I punti riportati nella lettera delle ”cinque grandi” ha comunque creato un tavolo di discussione. Massimo Abate focalizza il suo punto di vista sulla qualificazione della massima categoria e sulla regola che la nuova Serie A venga disputata da squadre tutte sullo stesso livello.

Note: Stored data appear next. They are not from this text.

(** C27.  Whatever happened to the vault before, secrets that pass validation and name
    a venue unseal it, and [Start] then takes exactly these secrets and every number
    of the plan they name: the quota and the priority slots of a new limiter with
    windows of a minute, the deal workers, the deals produced at a time and the time
    between two rounds.  In debug mode every environment that is accepted does the
    same by itself, with the plan it names or else the default one, and its venue is
    the primary one. *)
Theorem secrets_start initial cfg ops now now'
    (Hlocked : starts_locked initial cfg) :
  let vault := vault_run ops (Vault.NewController (json := Storage.flag) initial cfg) in
  (∀ d raw at_ e, Vault.Validate d = None → Vault.Venues d ≠ [] →
     let '(err, c) := Vault.Unseal (Vault.mkSecrets d raw at_) e now vault in
     err = None ∧ starts_with now' c d (normalizeThreeCommasPlanTier (Vault.THREECOMMASPLANTIER d))) ∧
  (∀ env s, Debugmode.LoadSecretsFromEnv env true now = Ok s →
     ∃ c tier b, Debugmode.unseal_from_env env now vault = Ok c ∧ starts_with now' c (Vault.se_Secrets s) tier ∧
       ParseThreeCommasPlanTierOrDefault
         (TrimSpace (default ""%string (env Debugmode.envDebugThreeCommasPlanTier))) = Ok (tier, b) ∧
       ∃ wallet url, given env Debugmode.envDebugHyperliquidWallet wallet ∧
         given env Debugmode.envDebugHyperliquidBaseURL url ∧
         Venues.read_primary (Vault.se_Secrets s) = Ok ("hyperliquid:default"%string, wallet, url)).
Proof.
  cbn zeta. set (c := vault_run _ _).
  assert (Vault.cc_state c ∈ [Vault.StateSetupRequired; Vault.StateSealed; Vault.StateUnsealed]) as Hc.
  { pose proof (v_state _ (vault_inv_run ops _ (vault_inv_init _ _ Hlocked))) as H. fold c in H. set_solver. }
  split.
  - intros d raw at_ e Hv Hne. apply valid_data in Hv as [Ht Hvs].
    destruct (ParseThreeCommasPlanTier _) as [t|] eqn:Et; [|done].
    destruct (unsealed_starts (Vault.mkSecrets d raw at_) t false e now now' c Hc) as (H1 & Hp); [|by apply parsed_or_default|].
    + destruct Hvs as [|Hv]; [done|]. unfold Vault.ensurePrimaryVenuePresent. cbn. by rewrite Hv.
    + destruct (Vault.Unseal _ _ _ _) as [err c']. split; [exact H1|]. by apply parsed_tier in Et as [_ ->].
  - intros env s Hs. pose proof Hs as (key & pem & tier & wallet & secret & url & b & _ & _ & Hw & _ & Hu & Ht & Hd)%loaded.
    pose proof (tier_reparsed tier (ParseOrDefault_parsed _ _ _ Ht)) as Ht'.
    destruct (unsealed_starts s tier false None now now' c Hc) as (H1 & Hp); [by rewrite Hd|by rewrite Hd|].
    unfold Debugmode.unseal_from_env. rewrite Hs.
    destruct (Vault.Unseal _ _ _ _) as [err c']. cbn in H1. subst err. exists c', tier, b. split; [done|]. split; [done|]. split; [done|].
    exists wallet, url. split; [done|]. split; [done|]. rewrite Hd. unfold Venues.read_primary, Vault.PrimaryVenueByType.
    destruct Hw as (wr & _ & -> & Hw), Hu as (ur & _ & -> & Hu). cbn [Vault.Venues].
    match goal with |- context [find ?f [?v]] => change (find f [v]) with (Some v) end.
    cbn [fmap option_fmap option_map]. rewrite CloneVenue_id. cbn [Vault.vs_ID Vault.vs_Wallet Vault.vs_APIURL].
    rewrite !VenuesFacts.TrimSpace_idem.
    by apply String.eqb_neq in Hw as ->, Hu as ->.
Qed.
(* ===== verification/Requests.v ===== *)
(** * From a request to its answer: the wrappers and strict handlers of [ops.gen.go]

    The mux finds the operation ([Mux]); its wrapper reads the parameters out of the
    path and the query, its strict handler decodes the body, and the handler itself
    ([Routes]) turns them into the options of the storage.  A request that asks the
    CORS middleware for permission is answered before all of this. *)

From Stdlib Require Import Ascii.
From S2P Require Import Prelude GoFloat GoString GoNet OrderId Domain Store Tables Stream Storage.
From S2P Require Import ScalerStorage StorageApi Vault VaultStore Server VaultApi WebAuthn ApiRecords Api Routes Mux.
Import GoFloat GoString GoNet Domain Store Tables Storage Server VaultApi WebAuthn Mux.

Module Requests.

(** The runtime of the generator: what it makes of the values of a query parameter,
    and of a segment of the path; and the decoding of the bodies. *)
Class ParamRuntime := {
  query_int64 : list string → option Z;
  query_int32 : list string → option Z;
  query_bool : list string → option bool;
  query_time : list string → option Z;
  query_string : list string → option string;
  query_strings : list string → option (list string);
  path_int64 : string → option Z;
  path_string : string → option string;
}.
Class Bodies (ParsedCreation ParsedAssertion : Type) := {
  body_cancel : string → option Api.cancel_body;
  body_scaler : string → option (f64 * option string);
  body_venue : string → option StorageApi.VenueUpsertRequest;
  body_assignment : string → option bool;
  body_update : string → option VaultUpdateRequest;
  body_setup : string → option VaultSetupRequest;
  body_unseal : string → option VaultUnsealRequest;
  body_begin : string → option string;
  body_login : string → option (string * option ParsedAssertion);
  body_registration : string → option (string * option ParsedCreation);
}.

(** A request as [net/http] hands it on: the path as it is escaped, the values of
    each parameter of the query. *)
Record http_request := mkHttp {
  ht_method : string;
  ht_path : string;
  ht_query : string → list string;
  ht_body : string;
  ht_request : Request;
}.

(** The rest of the program, as the handlers meet it. *)
Record outside := mkOutside {
  ou_created : TcDeal → Z;
  ou_emit : OrderWork → bool;
  ou_orders : Stream.StreamFilter → result store_error unit;
  ou_system : option unit;
  ou_prices : option (string → option unit);
  ou_active : option Z;
  ou_tracker : option Api.SystemStatusTracker;
}.

Inductive request_error :=
| InvalidParamFormatError (name : string)
| RequiredParamError (name : string)
| BodyNotDecoded.

(** ** Parameters *)

(** A parameter of the query that is not there leaves its pointer nil. *)
Definition BindQueryParameter {A} (bind : list string → option A) (name : string) (query : string → list string)
    : result request_error (option A) :=
  match query name with
  | [] => Ok None
  | values => match bind values with Some a => Ok (Some a) | None => Err (InvalidParamFormatError name) end
  end.

(** The segment under the wildcard, of the unescaped ones. *)
Fixpoint wildcard (name : string) (patterns segments : list string) : string :=
  match patterns, segments with
  | p :: patterns, s :: segments =>
    if String.eqb p ("{" +:+ name +:+ "}") then s else wildcard name patterns segments
  | _, _ => ""
  end.
Definition PathValue (name : string) (pattern path : string) : string :=
  wildcard name (Split "/" pattern) (segments path).

Definition BindStyledParameter {A} (bind : string → option A) (name value : string) : result request_error A :=
  match bind value with Some a => Ok a | None => Err (InvalidParamFormatError name) end.

(** The JSON body of a strict handler. *)
Definition decode_body {A} (decode : string → option A) (body : string) : result request_error (option A) :=
  match decode body with Some a => Ok (Some a) | None => Err BodyNotDecoded end.

Section Requests.
Context {ParsedCreation ParsedAssertion : Type}.
Context {rt : ParamRuntime} {bodies : Bodies ParsedCreation ParsedAssertion}.
Abbreviation call := (Routes.call (ParsedCreation := ParsedCreation) (ParsedAssertion := ParsedAssertion)).

(** ** The wrappers, each with the options that its handler builds *)

Definition bind_ListBots (q : string → list string) : result request_error call :=
  bot_id ← BindQueryParameter query_int64 "bot_id" q;
  updated_from ← BindQueryParameter query_time "updated_from" q;
  updated_to ← BindQueryParameter query_time "updated_to" q;
  limit ← BindQueryParameter query_int32 "limit" q;
  page_token ← BindQueryParameter query_string "page_token" q;
  Ok (Routes.CallListBots
        (StorageApi.mkBotsOptions bot_id updated_from updated_to (clampPageSize limit) (deref page_token)) limit).

Definition bind_ListDeals (created : TcDeal → Z) (q : string → list string) : result request_error call :=
  deal_id ← BindQueryParameter query_int64 "deal_id" q;
  bot_id ← BindQueryParameter query_int64 "bot_id" q;
  updated_from ← BindQueryParameter query_time "updated_from" q;
  updated_to ← BindQueryParameter query_time "updated_to" q;
  limit ← BindQueryParameter query_int32 "limit" q;
  page_token ← BindQueryParameter query_string "page_token" q;
  Ok (Routes.CallListDeals created
        (StorageApi.mkDealsOptions deal_id bot_id updated_from updated_to (clampPageSize limit) (deref page_token)) limit).

Definition bind_ListOrders (q : string → list string) : result request_error call :=
  order_id ← BindQueryParameter query_string "order_id" q;
  bot_id ← BindQueryParameter query_int64 "bot_id" q;
  deal_id ← BindQueryParameter query_int64 "deal_id" q;
  bot_event_id ← BindQueryParameter query_int64 "bot_event_id" q;
  observed_from ← BindQueryParameter query_time "observed_from" q;
  observed_to ← BindQueryParameter query_time "observed_to" q;
  include_log ← BindQueryParameter query_bool "include_log" q;
  limit ← BindQueryParameter query_int32 "limit" q;
  page_token ← BindQueryParameter query_string "page_token" q;
  Ok (Routes.CallListOrders
        (StorageApi.mkOrdersOptions order_id bot_id deal_id bot_event_id observed_from observed_to
           (default false include_log) (clampPageSize limit) (deref page_token)) include_log limit).

Definition bind_ListOrderScalers (q : string → list string) : result request_error call :=
  order_id ← BindQueryParameter query_string "order_id" q;
  bot_id ← BindQueryParameter query_int64 "bot_id" q;
  deal_id ← BindQueryParameter query_int64 "deal_id" q;
  bot_event_id ← BindQueryParameter query_int64 "bot_event_id" q;
  limit ← BindQueryParameter query_int32 "limit" q;
  page_token ← BindQueryParameter query_string "page_token" q;
  Ok (Routes.CallListOrderScalers
        (StorageApi.mkOrdersOptions order_id bot_id deal_id bot_event_id None None false
           (clampPageSize limit) (deref page_token)) limit).

Definition bind_StreamOrders (subscribe : Stream.StreamFilter → result store_error unit) (q : string → list string)
    : result request_error call :=
  order_id ← BindQueryParameter query_string "order_id" q;
  bot_id ← BindQueryParameter query_int64 "bot_id" q;
  deal_id ← BindQueryParameter query_int64 "deal_id" q;
  bot_event_id ← BindQueryParameter query_int64 "bot_event_id" q;
  observed_from ← BindQueryParameter query_time "observed_from" q;
  Ok (Routes.CallStreamOrders (subscribe (Stream.mkFilter order_id bot_id deal_id bot_event_id observed_from))).

(** The required parameter counts as missing if its first value is empty. *)
Definition bind_StreamHyperliquidPrices (source : option (string → option unit)) (q : string → list string)
    : result request_error call :=
  if String.eqb (hd ""%string (q "coin"%string)) "" then Err (RequiredParamError "coin")
  else coin ← BindQueryParameter query_strings "coin" q;
       Ok (Routes.CallStreamHyperliquidPrices source (default [] coin)).

(** An operation with the pattern it was found by. *)
Definition parse (op : operation) (pattern : string) (o : outside) (h : http_request) : result request_error call :=
  let q := ht_query h in
  let path_id name := BindStyledParameter path_int64 name (PathValue name pattern (ht_path h)) in
  let path_text name := BindStyledParameter path_string name (PathValue name pattern (ht_path h)) in
  match op with
  | ListBots => bind_ListBots q
  | ListBotVenues => bot_id ← path_id "bot_id"%string; Ok (Routes.CallListBotVenues bot_id)
  | ListDeals => bind_ListDeals (ou_created o) q
  | ListOrders => bind_ListOrders q
  | ListOrderScalers => bind_ListOrderScalers q
  | CancelOrderByOrderId =>
    order_id ← path_text "order_id"%string;
    venue_id ← BindQueryParameter query_string "venue_id" q;
    body ← decode_body body_cancel (ht_body h);
    Ok (Routes.CallCancelOrder (ou_emit o) order_id venue_id body)
  | DeleteBotOrderScalerConfig => botId ← path_id "botId"%string; Ok (Routes.CallDeleteBotOrderScalerConfig botId)
  | GetBotOrderScalerConfig => botId ← path_id "botId"%string; Ok (Routes.CallGetBotOrderScalerConfig botId)
  | UpsertBotOrderScalerConfig =>
    botId ← path_id "botId"%string;
    body ← decode_body body_scaler (ht_body h);
    Ok (Routes.CallUpsertBotOrderScalerConfig botId body)
  | GetOrderScalerConfig => Ok Routes.CallGetOrderScalerConfig
  | UpdateOrderScalerConfig =>
    body ← decode_body body_scaler (ht_body h); Ok (Routes.CallUpdateOrderScalerConfig body)
  | ListVenues => Ok Routes.CallListVenues
  | DeleteVenue => venue_id ← path_text "venue_id"%string; Ok (Routes.CallDeleteVenue venue_id)
  | UpsertVenue =>
    venue_id ← path_text "venue_id"%string;
    body ← decode_body body_venue (ht_body h);
    Ok (Routes.CallUpsertVenue venue_id body)
  | ListVenueAssignments =>
    venue_id ← path_text "venue_id"%string; Ok (Routes.CallListVenueAssignments venue_id)
  | DeleteVenueAssignment =>
    venue_id ← path_text "venue_id"%string;
    bot_id ← path_id "bot_id"%string;
    Ok (Routes.CallDeleteVenueAssignment venue_id bot_id)
  | UpsertVenueAssignment =>
    venue_id ← path_text "venue_id"%string;
    bot_id ← path_id "bot_id"%string;
    body ← decode_body body_assignment (ht_body h);
    Ok (Routes.CallUpsertVenueAssignment venue_id bot_id body)
  | StreamHyperliquidPrices => bind_StreamHyperliquidPrices (ou_prices o) q
  | StreamOrders => bind_StreamOrders (ou_orders o) q
  | StreamSystemEvents => Ok (Routes.CallStreamSystemEvents (ou_system o))
  | GetSystemStatus => Ok (Routes.CallGetSystemStatus (ou_active o) (ou_tracker o))
  | GetVaultPayload => Ok Routes.CallGetVaultPayload
  | UpdateVaultPayload =>
    body ← decode_body body_update (ht_body h); Ok (Routes.CallUpdateVaultPayload body)
  | SealVault => Ok Routes.CallSealVault
  | SetupVault => body ← decode_body body_setup (ht_body h); Ok (Routes.CallSetupVault body)
  | GetVaultStatus => Ok Routes.CallGetVaultStatus
  | UnsealVault => body ← decode_body body_unseal (ht_body h); Ok (Routes.CallUnsealVault body)
  | BeginWebauthnLogin => body ← decode_body body_begin (ht_body h); Ok (Routes.CallBeginWebauthnLogin body)
  | FinishWebauthnLogin => body ← decode_body body_login (ht_body h); Ok (Routes.CallFinishWebauthnLogin body)
  | BeginWebauthnRegistration =>
    body ← decode_body body_begin (ht_body h); Ok (Routes.CallBeginWebauthnRegistration body)
  | FinishWebauthnRegistration =>
    body ← decode_body body_registration (ht_body h); Ok (Routes.CallFinishWebauthnRegistration body)
  end.

(** ** Answers *)

(** The codes that the interface of an operation has a response for. *)
Definition response_codes (op : operation) : list Z :=
  match op with
  | ListBots | ListOrderScalers | StreamHyperliquidPrices => [200; 400; 500]
  | ListBotVenues | DeleteBotOrderScalerConfig | GetBotOrderScalerConfig | UpsertBotOrderScalerConfig
  | UpdateOrderScalerConfig | UpsertVenue => [200; 400; 401; 500]
  | ListDeals | ListOrders | StreamOrders | UpdateVaultPayload => [200; 400; 401; 403; 500]
  | CancelOrderByOrderId => [202; 400; 404; 409; 500]
  | GetOrderScalerConfig | ListVenues | SealVault => [200; 401; 500]
  | DeleteVenue => [204; 400; 401; 404; 409; 500]
  | ListVenueAssignments | UpsertVenueAssignment => [200; 400; 401; 404; 500]
  | DeleteVenueAssignment => [204; 400; 401; 404; 500]
  | StreamSystemEvents => [200; 401; 403; 500]
  | GetSystemStatus | GetVaultStatus => [200; 500]
  | GetVaultPayload => [200; 401; 404; 423; 500]
  | SetupVault => [201; 400; 409; 500]
  | UnsealVault => [200; 400; 409; 423; 500]
  | BeginWebauthnLogin | FinishWebauthnLogin | FinishWebauthnRegistration => [200; 400; 404; 409; 500]
  | BeginWebauthnRegistration => [200; 400; 409; 500]
  end.

(** What the mux of the API does with a path it knows by another method, or not at all. *)
Definition not_found (path : string) : Z :=
  if existsb (λ r, segments_match (Split "/" (rt_pattern r)) (segments path)) routes then 405 else 404.

Section Serve.
Context {sqlite : SqliteJSON} {driver : VaultStore.BlobDriver} {R : GoRange} {sdk : SDK}.
Context {json_event : Codec TcBotEvent} {json_deal : Codec TcDeal} {json_status : Codec WsOrder}.
Context {json_create : Codec CreateOrderRequest} {json_modify : Codec ModifyOrderRequest}
  {json_cancel : Codec CancelOrderRequestByCloid} {json_flags : Codec (gmap string flag)}
  {json_payload : Codec ScalerStorage.scaledOrderPayload}
  {json_bundle : Codec VaultSecretsBundle}.
Context {Bot : Type} {json_bot : Codec Bot} (bot_id : Bot → Z).
Context {SessionData LibCredential Creation Assertion : Type}.
Context {lib : @WebAuthnLib SessionData LibCredential Creation Assertion ParsedCreation ParsedAssertion}
  {json_credential : Codec LibCredential}.

(** An operation; the error handlers of the wrapper and of the strict handler
    answer a request that is not understood with [400]. *)
Definition answer_request (r : route) (o : outside) (h : http_request) : @Handler SessionData Routes.outcome :=
  match parse (rt_operation r) (rt_pattern r) o h with
  | Err _ => mret (400, None)
  | Ok c => Routes.serve bot_id (ht_request h) c
  end.

(** The server; [None] for a file of the web interface. *)
Definition ServeHTTP (o : outside) (h : http_request) : @Handler SessionData (option Routes.outcome) :=
  match rootMux (ht_path h) with
  | ToWeb => mret None
  | ToRedirect _ => mret (Some (301, None))
  | ToAPI =>
    match find (route_matches (ht_method h) (ht_path h)) routes with
    | None => mret (Some (not_found (ht_path h), None))
    | Some r => out ← answer_request r o h; mret (Some out)
    end
  end.

End Serve.
End Requests.

End Requests.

”Non abbiamo la velleità di sceglier nulla, soprattutto in un terreno così scivoloso. Credo che se c’è una squadra come il Real San Giuseppe cui manca solo un punto per la matematica promozione, sia giusto che l’anno prossimo giochi nella massima serie. Questo è il mio pensiero. Rispetto alle sedici squadre, e rispondo in modo diplomatico, faccio un esempio. Il calcio a cinque da un anno e mezzo è sbarcato su Sky. Sono state fatte tante cose da questa governance della Divisione, giuste o sbagliate che siano, e una delle migliori è stata la medianicità data alla nostra disciplina. Un campionato che qualitativamente sia un campionato, sedici squadre che partono in una maniera e che, più o meno, arrivano allo stesso modo alla fine: il nostro intento è di preservare la Serie A che, proprio perché si chiama Serie A, deve essere un campionato elitario. Bisognerebbe che la facciano solo società che hanno realmente le disponibilità gestionali, strategiche ed economiche consone per ambire a quello che è il massimo livello. Una Serie A a venti squadre, con un livello qualitativo più basso, noi non la facciamo. Quali saranno le partecipanti? Ci sarà probabilmente una selezione naturale che ci porterà ad avere un numero basso di iscrizioni, cosa possibile visto il momento di crisi e di recessione che io paragono al primo conflitto mondiale, cento anni fa. Non è stato affatto il nostro un fare censorio nei confronti delle belle stagioni giocate dalle squadre del campionato di Serie A2 né tantomeno andarsi a sostituire a quelli che sono gli organi che decideranno rispetto al numero. Era un nostro auspicio motivato da ciò che si è detto, ma un campionato a venti squadre, quello proprio no”.